-- Opening Marker --

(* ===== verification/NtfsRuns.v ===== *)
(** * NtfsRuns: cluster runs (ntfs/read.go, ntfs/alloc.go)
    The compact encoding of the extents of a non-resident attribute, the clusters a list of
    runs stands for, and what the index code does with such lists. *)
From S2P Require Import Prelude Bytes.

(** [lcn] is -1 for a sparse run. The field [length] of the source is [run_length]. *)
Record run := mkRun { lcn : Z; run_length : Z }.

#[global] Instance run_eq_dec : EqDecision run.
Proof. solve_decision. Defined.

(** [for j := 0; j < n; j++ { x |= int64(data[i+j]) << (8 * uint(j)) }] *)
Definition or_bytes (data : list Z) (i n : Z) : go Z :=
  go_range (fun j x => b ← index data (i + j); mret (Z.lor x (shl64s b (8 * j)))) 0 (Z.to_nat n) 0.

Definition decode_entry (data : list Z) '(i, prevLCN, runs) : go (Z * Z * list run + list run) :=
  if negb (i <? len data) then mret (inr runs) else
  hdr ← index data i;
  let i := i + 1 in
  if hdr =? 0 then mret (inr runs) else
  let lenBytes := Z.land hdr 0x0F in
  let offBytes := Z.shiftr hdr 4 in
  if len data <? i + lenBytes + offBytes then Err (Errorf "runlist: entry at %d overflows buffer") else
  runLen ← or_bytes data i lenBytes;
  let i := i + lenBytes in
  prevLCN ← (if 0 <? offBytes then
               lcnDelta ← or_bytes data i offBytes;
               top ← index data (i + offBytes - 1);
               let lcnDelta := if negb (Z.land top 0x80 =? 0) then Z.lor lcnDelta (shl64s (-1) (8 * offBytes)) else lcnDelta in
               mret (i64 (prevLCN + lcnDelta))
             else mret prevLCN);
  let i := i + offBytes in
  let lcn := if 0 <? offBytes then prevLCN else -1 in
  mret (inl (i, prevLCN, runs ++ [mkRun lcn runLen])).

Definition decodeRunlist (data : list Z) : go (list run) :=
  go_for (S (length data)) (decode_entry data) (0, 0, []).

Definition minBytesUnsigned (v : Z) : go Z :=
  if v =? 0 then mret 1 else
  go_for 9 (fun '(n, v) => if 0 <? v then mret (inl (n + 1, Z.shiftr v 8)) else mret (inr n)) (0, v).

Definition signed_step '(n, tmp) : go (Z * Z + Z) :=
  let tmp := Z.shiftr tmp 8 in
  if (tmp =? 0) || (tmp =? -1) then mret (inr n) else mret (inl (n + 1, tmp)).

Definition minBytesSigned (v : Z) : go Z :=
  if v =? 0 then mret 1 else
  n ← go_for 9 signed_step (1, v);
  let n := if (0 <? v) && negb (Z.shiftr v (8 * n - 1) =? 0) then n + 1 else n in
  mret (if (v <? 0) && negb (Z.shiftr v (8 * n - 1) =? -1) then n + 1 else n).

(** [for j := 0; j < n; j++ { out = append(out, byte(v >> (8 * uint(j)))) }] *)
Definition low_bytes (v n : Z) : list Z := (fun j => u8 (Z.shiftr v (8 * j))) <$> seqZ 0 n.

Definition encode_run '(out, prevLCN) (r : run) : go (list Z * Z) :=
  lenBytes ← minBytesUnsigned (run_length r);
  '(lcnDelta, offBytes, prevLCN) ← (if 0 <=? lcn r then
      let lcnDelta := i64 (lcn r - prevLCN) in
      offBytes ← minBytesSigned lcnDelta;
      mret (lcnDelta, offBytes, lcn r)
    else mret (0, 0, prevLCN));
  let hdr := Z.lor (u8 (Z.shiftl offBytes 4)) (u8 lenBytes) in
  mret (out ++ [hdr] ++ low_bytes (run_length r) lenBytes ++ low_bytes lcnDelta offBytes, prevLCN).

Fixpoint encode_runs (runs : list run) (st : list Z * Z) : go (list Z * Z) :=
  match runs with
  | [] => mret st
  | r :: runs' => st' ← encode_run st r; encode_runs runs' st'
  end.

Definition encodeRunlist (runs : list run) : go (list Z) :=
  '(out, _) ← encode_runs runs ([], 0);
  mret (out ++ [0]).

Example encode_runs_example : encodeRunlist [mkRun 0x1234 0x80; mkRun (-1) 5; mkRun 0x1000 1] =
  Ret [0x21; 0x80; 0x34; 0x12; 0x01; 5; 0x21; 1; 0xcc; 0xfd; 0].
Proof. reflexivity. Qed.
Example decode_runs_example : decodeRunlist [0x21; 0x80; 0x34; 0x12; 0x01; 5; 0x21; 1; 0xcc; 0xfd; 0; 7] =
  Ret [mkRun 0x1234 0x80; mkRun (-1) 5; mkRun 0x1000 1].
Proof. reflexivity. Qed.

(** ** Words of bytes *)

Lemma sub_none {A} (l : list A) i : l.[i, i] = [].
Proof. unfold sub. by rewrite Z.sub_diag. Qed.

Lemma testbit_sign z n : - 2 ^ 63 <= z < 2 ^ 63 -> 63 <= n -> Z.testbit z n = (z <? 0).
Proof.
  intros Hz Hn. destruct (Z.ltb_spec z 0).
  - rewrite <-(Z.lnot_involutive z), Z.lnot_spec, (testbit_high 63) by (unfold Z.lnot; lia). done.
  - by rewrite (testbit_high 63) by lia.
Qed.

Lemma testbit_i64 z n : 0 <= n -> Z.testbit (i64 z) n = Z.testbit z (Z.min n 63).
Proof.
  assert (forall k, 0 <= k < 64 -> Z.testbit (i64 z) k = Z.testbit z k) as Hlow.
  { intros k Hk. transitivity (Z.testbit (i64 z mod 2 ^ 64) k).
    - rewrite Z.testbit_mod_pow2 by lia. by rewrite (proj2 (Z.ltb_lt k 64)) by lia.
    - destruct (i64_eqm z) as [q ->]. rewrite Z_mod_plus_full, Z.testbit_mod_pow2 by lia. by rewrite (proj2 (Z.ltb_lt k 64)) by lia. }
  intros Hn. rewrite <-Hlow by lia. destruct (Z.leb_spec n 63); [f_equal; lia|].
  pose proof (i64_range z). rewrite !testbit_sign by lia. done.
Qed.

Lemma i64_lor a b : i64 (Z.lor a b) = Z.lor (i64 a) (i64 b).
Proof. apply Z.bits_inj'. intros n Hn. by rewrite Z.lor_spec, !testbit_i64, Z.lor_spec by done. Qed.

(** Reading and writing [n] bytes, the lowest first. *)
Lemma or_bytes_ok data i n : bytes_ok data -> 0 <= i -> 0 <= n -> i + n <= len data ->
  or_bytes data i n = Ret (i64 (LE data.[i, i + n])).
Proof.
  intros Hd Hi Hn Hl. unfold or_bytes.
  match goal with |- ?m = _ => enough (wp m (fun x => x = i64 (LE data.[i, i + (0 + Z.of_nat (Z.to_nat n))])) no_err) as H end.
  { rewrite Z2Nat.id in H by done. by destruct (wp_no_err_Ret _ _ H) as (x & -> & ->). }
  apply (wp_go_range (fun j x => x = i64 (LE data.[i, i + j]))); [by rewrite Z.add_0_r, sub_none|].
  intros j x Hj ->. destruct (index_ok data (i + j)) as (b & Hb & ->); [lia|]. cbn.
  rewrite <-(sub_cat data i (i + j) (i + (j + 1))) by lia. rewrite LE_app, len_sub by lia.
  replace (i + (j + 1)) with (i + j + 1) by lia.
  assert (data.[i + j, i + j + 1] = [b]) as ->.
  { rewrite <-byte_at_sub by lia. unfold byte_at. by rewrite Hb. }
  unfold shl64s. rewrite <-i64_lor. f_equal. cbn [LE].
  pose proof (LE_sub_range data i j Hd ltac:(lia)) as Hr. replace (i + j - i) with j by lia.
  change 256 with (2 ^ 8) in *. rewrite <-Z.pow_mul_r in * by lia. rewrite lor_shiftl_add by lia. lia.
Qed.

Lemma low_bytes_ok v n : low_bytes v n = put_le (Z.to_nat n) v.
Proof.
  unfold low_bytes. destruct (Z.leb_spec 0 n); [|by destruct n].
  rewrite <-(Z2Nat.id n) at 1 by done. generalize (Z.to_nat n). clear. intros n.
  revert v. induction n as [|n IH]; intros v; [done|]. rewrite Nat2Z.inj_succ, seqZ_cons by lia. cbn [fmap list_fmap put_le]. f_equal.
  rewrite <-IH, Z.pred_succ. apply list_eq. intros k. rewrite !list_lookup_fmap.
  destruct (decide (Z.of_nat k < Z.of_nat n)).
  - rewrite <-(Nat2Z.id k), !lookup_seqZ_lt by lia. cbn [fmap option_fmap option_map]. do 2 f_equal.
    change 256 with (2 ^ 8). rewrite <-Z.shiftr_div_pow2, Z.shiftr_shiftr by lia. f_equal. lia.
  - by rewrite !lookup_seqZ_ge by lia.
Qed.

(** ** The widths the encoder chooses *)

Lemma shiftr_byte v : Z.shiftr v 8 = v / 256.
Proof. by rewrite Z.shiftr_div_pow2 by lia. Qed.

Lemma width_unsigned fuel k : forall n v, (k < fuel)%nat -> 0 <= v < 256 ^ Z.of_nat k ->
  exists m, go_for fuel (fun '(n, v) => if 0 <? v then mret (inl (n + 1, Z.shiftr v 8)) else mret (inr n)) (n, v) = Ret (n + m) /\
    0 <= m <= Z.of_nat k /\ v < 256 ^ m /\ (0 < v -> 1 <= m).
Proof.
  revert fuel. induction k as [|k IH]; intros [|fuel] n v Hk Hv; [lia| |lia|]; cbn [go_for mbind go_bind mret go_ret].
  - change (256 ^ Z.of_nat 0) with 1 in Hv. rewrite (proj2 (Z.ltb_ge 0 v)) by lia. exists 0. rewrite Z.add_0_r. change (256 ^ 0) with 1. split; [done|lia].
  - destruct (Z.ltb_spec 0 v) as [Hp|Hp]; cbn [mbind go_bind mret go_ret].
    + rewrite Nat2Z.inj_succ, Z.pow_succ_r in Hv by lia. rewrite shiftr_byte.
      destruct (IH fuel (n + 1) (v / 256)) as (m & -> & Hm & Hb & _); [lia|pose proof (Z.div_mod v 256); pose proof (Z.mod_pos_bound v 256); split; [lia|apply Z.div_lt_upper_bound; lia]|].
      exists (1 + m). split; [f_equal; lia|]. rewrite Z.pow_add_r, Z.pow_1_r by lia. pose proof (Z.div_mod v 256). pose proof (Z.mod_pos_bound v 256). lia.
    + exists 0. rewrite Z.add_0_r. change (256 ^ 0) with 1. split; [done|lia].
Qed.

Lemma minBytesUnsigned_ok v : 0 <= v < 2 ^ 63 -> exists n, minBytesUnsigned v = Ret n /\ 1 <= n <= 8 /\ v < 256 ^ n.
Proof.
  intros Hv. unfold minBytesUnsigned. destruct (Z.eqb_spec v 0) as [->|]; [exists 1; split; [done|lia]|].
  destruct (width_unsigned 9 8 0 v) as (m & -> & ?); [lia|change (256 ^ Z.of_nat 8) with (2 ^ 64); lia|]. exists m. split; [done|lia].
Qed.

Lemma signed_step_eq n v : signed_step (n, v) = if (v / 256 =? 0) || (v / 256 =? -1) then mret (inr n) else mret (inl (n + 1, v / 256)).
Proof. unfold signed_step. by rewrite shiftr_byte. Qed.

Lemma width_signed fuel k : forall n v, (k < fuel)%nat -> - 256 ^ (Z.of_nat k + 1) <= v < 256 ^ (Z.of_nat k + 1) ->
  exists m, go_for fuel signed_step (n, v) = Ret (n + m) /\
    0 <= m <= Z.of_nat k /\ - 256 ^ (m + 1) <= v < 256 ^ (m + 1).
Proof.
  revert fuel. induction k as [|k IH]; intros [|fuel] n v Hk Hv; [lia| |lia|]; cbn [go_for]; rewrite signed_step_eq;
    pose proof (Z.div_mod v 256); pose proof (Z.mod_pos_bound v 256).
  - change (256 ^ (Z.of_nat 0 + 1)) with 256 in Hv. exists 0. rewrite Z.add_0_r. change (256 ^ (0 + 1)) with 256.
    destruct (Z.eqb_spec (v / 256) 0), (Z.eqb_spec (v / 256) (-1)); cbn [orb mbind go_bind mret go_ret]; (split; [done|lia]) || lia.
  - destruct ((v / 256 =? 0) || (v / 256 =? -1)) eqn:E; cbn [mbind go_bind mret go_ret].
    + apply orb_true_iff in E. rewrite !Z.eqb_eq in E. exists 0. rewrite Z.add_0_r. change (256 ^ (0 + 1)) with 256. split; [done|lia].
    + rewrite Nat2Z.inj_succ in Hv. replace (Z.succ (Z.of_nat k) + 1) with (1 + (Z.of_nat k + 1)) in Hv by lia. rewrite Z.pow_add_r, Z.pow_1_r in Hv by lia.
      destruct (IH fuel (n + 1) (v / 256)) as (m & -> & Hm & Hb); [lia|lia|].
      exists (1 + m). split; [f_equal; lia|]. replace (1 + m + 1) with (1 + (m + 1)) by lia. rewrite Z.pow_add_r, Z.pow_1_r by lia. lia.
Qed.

-- Closing Marker --

## [DIRECTIONS]
Would you restate exactly the lines of the material above, from its opening line through the line with "hdr ← index data i;", and output only those?

## [RESULT OF THE TASK]
(* ===== verification/NtfsRuns.v ===== *)
(** * NtfsRuns: cluster runs (ntfs/read.go, ntfs/alloc.go)
    The compact encoding of the extents of a non-resident attribute, the clusters a list of
    runs stands for, and what the index code does with such lists. *)
From S2P Require Import Prelude Bytes.

(** [lcn] is -1 for a sparse run. The field [length] of the source is [run_length]. *)
Record run := mkRun { lcn : Z; run_length : Z }.

#[global] Instance run_eq_dec : EqDecision run.
Proof. solve_decision. Defined.

(** [for j := 0; j < n; j++ { x |= int64(data[i+j]) << (8 * uint(j)) }] *)
Definition or_bytes (data : list Z) (i n : Z) : go Z :=
  go_range (fun j x => b ← index data (i + j); mret (Z.lor x (shl64s b (8 * j)))) 0 (Z.to_nat n) 0.

Definition decode_entry (data : list Z) '(i, prevLCN, runs) : go (Z * Z * list run + list run) :=
  if negb (i <? len data) then mret (inr runs) else
  hdr ← index data i;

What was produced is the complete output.